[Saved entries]
BEGIN

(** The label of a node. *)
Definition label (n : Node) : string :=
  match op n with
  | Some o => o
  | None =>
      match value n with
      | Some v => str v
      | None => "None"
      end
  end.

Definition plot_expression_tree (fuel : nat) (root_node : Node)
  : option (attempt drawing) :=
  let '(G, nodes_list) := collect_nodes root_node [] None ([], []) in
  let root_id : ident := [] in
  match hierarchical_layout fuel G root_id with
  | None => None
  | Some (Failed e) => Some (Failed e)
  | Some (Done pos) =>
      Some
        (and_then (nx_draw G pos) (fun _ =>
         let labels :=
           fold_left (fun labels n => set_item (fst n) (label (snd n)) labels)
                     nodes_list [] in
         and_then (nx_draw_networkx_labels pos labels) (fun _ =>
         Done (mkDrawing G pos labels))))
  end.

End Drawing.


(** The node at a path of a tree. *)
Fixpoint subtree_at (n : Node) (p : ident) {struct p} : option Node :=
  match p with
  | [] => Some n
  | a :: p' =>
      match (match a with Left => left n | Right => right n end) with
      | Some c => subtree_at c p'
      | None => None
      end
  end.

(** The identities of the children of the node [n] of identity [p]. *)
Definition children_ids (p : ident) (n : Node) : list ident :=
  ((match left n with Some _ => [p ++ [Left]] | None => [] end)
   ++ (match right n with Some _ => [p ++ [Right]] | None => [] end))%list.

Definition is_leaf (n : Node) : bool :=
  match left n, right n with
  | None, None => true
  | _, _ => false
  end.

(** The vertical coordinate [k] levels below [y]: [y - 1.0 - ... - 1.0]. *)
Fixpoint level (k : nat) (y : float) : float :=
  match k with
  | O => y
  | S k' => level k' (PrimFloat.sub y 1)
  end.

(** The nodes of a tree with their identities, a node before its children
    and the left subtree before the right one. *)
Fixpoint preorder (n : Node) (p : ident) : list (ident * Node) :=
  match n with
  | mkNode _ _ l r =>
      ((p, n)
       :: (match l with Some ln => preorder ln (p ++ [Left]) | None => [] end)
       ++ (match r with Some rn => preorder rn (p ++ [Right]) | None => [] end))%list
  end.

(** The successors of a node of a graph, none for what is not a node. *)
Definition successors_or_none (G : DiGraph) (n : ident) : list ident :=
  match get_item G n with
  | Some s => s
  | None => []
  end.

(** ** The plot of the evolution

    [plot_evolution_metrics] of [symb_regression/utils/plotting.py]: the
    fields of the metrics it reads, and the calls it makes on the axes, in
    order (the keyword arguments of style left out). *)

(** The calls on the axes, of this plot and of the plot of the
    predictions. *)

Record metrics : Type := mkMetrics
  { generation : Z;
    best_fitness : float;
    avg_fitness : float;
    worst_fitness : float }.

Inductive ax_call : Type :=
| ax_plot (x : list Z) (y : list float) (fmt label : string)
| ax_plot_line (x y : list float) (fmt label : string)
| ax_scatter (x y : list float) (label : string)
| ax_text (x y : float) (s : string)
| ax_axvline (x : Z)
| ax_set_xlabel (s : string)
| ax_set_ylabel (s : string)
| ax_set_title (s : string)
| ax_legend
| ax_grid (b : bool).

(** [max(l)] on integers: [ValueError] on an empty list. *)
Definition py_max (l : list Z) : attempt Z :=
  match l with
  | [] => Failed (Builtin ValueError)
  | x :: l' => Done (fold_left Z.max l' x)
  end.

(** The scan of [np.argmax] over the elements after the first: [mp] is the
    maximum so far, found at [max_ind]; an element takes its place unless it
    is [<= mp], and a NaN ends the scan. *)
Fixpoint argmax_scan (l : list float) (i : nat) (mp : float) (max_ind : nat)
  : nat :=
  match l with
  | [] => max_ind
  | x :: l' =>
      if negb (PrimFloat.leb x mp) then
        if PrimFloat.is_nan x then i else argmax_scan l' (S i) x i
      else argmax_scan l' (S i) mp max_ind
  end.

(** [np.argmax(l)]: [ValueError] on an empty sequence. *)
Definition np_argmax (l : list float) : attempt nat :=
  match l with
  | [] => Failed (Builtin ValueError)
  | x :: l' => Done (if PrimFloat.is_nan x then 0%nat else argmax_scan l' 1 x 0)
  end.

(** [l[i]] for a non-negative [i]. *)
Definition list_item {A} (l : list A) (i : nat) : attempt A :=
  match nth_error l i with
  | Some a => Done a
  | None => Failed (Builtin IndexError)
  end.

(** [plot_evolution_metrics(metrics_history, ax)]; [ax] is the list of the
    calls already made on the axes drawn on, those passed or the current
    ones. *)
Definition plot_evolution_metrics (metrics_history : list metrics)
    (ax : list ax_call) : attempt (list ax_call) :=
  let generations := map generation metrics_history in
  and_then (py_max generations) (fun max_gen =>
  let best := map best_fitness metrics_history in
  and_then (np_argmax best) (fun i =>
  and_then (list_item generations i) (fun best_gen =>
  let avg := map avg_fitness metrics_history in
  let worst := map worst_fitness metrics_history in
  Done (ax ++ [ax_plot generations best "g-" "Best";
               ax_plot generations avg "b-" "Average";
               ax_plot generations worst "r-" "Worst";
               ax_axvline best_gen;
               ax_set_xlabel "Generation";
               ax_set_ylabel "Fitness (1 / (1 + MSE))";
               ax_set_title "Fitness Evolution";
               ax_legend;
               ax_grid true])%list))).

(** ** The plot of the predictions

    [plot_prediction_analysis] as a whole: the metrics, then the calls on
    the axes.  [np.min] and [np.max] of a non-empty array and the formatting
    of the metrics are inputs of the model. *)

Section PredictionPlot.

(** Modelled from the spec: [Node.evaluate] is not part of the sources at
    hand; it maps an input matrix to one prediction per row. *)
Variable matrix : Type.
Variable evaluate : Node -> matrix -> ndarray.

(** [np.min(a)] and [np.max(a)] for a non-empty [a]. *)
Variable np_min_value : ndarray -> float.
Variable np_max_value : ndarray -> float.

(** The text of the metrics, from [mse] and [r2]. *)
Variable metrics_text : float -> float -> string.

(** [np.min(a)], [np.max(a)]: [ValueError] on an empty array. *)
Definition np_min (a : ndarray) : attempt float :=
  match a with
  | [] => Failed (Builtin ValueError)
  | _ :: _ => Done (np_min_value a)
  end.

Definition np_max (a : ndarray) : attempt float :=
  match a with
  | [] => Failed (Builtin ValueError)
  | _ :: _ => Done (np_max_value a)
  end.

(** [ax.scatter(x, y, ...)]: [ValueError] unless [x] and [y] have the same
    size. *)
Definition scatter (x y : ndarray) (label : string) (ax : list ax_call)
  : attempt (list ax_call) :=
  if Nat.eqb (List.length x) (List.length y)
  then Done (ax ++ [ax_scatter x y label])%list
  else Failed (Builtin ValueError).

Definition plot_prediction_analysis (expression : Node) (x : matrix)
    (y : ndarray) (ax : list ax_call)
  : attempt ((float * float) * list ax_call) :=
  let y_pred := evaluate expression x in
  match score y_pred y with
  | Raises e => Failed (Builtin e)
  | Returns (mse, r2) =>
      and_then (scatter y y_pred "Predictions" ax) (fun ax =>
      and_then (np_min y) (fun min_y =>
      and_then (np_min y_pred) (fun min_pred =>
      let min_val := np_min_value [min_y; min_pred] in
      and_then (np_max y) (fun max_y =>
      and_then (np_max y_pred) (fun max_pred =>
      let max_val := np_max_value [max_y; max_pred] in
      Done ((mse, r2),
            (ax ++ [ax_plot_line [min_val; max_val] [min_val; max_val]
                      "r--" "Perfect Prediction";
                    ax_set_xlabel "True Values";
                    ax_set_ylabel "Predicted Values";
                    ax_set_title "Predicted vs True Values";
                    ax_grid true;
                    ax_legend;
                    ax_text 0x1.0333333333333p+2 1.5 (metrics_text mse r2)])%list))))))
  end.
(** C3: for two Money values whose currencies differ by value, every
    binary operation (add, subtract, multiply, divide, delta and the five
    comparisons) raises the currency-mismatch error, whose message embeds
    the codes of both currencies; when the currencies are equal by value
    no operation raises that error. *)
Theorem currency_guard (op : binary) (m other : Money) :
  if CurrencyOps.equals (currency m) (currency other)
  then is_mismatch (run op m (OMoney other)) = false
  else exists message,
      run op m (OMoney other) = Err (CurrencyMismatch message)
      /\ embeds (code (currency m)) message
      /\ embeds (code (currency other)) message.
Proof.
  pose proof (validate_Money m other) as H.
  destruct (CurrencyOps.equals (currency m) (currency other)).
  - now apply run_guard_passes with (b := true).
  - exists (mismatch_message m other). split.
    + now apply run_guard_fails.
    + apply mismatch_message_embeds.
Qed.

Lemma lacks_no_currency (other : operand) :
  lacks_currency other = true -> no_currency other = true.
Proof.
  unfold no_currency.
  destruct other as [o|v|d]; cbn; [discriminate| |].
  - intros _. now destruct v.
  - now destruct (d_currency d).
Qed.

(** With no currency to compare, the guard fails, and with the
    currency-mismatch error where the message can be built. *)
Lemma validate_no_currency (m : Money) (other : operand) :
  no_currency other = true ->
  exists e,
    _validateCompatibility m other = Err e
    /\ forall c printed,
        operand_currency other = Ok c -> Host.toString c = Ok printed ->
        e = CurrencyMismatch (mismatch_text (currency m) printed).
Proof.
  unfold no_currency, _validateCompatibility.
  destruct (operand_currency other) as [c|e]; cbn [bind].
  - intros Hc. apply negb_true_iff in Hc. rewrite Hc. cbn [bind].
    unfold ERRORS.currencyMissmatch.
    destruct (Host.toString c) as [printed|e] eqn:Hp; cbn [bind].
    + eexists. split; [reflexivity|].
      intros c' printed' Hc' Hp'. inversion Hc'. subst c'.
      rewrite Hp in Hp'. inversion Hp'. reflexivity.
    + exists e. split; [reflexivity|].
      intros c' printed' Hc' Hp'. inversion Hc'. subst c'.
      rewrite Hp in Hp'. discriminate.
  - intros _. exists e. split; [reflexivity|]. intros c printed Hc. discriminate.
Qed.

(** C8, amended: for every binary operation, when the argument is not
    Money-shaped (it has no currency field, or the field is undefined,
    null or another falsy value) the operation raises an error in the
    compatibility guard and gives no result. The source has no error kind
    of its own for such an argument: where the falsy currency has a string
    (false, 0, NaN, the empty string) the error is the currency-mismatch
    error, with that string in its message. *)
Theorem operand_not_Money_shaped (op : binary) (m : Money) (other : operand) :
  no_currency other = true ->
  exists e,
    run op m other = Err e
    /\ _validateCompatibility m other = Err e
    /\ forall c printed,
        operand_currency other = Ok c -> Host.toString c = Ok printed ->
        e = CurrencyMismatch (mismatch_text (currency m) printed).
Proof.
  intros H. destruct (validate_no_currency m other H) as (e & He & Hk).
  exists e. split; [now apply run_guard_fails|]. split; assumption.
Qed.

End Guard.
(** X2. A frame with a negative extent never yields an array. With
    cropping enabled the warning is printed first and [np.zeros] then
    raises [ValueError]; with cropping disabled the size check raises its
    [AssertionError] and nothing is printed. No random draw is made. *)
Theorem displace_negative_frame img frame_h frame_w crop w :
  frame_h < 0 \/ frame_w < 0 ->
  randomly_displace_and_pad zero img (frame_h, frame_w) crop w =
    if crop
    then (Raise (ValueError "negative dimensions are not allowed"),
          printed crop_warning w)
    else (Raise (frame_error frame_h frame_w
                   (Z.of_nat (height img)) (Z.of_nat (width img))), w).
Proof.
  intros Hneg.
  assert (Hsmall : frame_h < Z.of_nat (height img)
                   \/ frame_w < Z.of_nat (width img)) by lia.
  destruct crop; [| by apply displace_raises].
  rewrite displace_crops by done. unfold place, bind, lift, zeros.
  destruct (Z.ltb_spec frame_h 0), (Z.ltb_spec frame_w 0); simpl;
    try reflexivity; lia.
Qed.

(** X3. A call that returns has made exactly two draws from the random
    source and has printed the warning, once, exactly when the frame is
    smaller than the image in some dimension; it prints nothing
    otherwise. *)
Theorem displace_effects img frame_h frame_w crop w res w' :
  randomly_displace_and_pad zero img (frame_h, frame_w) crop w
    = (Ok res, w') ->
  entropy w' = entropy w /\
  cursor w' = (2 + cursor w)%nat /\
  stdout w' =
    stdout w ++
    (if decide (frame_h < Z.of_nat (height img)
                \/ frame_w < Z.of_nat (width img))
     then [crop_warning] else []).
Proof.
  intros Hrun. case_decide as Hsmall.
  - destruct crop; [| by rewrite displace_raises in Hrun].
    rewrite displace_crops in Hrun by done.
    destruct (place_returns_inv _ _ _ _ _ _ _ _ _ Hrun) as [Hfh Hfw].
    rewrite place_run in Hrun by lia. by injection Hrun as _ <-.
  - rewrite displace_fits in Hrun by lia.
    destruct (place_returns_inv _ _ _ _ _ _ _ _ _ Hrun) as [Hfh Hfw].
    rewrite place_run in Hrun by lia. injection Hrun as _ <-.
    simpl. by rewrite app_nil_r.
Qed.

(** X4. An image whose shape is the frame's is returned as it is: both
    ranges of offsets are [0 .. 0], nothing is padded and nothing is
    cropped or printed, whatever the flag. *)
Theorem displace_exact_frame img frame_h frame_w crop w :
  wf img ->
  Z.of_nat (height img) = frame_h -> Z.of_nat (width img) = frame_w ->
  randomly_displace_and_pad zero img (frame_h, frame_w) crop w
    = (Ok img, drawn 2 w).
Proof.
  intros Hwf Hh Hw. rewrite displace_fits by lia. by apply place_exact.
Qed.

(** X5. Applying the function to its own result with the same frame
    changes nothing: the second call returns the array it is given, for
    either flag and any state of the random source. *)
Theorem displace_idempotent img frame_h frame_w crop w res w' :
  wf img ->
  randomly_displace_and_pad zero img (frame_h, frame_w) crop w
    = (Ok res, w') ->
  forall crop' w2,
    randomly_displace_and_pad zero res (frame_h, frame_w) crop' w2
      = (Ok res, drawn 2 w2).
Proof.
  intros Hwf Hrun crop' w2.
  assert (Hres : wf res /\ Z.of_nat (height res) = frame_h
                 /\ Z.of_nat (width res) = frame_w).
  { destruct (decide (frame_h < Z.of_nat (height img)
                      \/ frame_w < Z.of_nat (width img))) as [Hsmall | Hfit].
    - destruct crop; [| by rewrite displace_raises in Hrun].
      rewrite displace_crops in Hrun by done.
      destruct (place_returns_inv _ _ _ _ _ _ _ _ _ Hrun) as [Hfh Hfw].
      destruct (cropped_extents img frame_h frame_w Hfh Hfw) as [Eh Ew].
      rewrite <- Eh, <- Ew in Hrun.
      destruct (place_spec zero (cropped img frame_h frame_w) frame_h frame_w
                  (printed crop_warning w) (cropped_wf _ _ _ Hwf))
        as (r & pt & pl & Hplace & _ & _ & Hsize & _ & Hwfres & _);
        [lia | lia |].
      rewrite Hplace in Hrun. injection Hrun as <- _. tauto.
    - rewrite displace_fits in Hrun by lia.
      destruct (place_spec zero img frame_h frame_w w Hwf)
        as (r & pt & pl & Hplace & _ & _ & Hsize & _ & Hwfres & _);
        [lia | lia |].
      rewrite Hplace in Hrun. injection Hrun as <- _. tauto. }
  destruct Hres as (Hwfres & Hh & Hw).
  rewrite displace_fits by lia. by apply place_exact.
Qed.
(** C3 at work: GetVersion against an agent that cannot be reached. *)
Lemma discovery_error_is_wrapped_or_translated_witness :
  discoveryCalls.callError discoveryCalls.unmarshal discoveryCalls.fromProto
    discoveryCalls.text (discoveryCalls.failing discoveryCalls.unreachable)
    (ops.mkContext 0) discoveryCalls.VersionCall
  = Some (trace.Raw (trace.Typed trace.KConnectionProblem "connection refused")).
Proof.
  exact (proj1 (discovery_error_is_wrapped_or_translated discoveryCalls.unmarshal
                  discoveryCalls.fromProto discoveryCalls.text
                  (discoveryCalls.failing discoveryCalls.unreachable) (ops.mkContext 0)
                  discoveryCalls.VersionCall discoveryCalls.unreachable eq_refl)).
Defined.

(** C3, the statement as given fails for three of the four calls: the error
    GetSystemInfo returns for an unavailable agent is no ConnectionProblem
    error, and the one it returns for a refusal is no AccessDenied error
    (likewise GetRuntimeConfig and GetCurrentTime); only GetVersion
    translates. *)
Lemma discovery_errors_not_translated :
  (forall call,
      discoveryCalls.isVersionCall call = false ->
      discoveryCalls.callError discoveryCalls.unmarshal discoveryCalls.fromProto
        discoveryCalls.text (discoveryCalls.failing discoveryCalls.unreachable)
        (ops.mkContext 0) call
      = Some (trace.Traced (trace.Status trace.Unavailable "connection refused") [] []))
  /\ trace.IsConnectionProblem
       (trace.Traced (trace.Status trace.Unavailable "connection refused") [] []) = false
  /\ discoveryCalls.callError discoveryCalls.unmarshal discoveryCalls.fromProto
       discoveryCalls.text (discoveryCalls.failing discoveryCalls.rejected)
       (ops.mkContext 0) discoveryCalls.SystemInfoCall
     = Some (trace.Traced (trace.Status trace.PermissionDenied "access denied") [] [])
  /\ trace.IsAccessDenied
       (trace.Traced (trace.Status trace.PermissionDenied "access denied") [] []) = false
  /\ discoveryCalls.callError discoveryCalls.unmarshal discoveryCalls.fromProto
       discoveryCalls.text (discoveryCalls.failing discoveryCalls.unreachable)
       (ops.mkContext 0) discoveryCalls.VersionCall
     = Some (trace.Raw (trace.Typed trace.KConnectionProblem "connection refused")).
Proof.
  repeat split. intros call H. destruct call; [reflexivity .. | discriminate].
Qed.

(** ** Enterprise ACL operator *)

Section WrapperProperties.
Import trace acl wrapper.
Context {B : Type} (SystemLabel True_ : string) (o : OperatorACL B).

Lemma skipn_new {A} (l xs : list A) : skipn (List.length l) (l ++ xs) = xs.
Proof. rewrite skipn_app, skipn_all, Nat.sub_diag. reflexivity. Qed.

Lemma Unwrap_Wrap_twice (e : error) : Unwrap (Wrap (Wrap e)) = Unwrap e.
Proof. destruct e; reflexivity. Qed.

END

*Work instructions:* Among the lines above, find those that contain the word "fuel" and copy them.

*Output below:*
Definition plot_expression_tree (fuel : nat) (root_node : Node)
  match hierarchical_layout fuel G root_id with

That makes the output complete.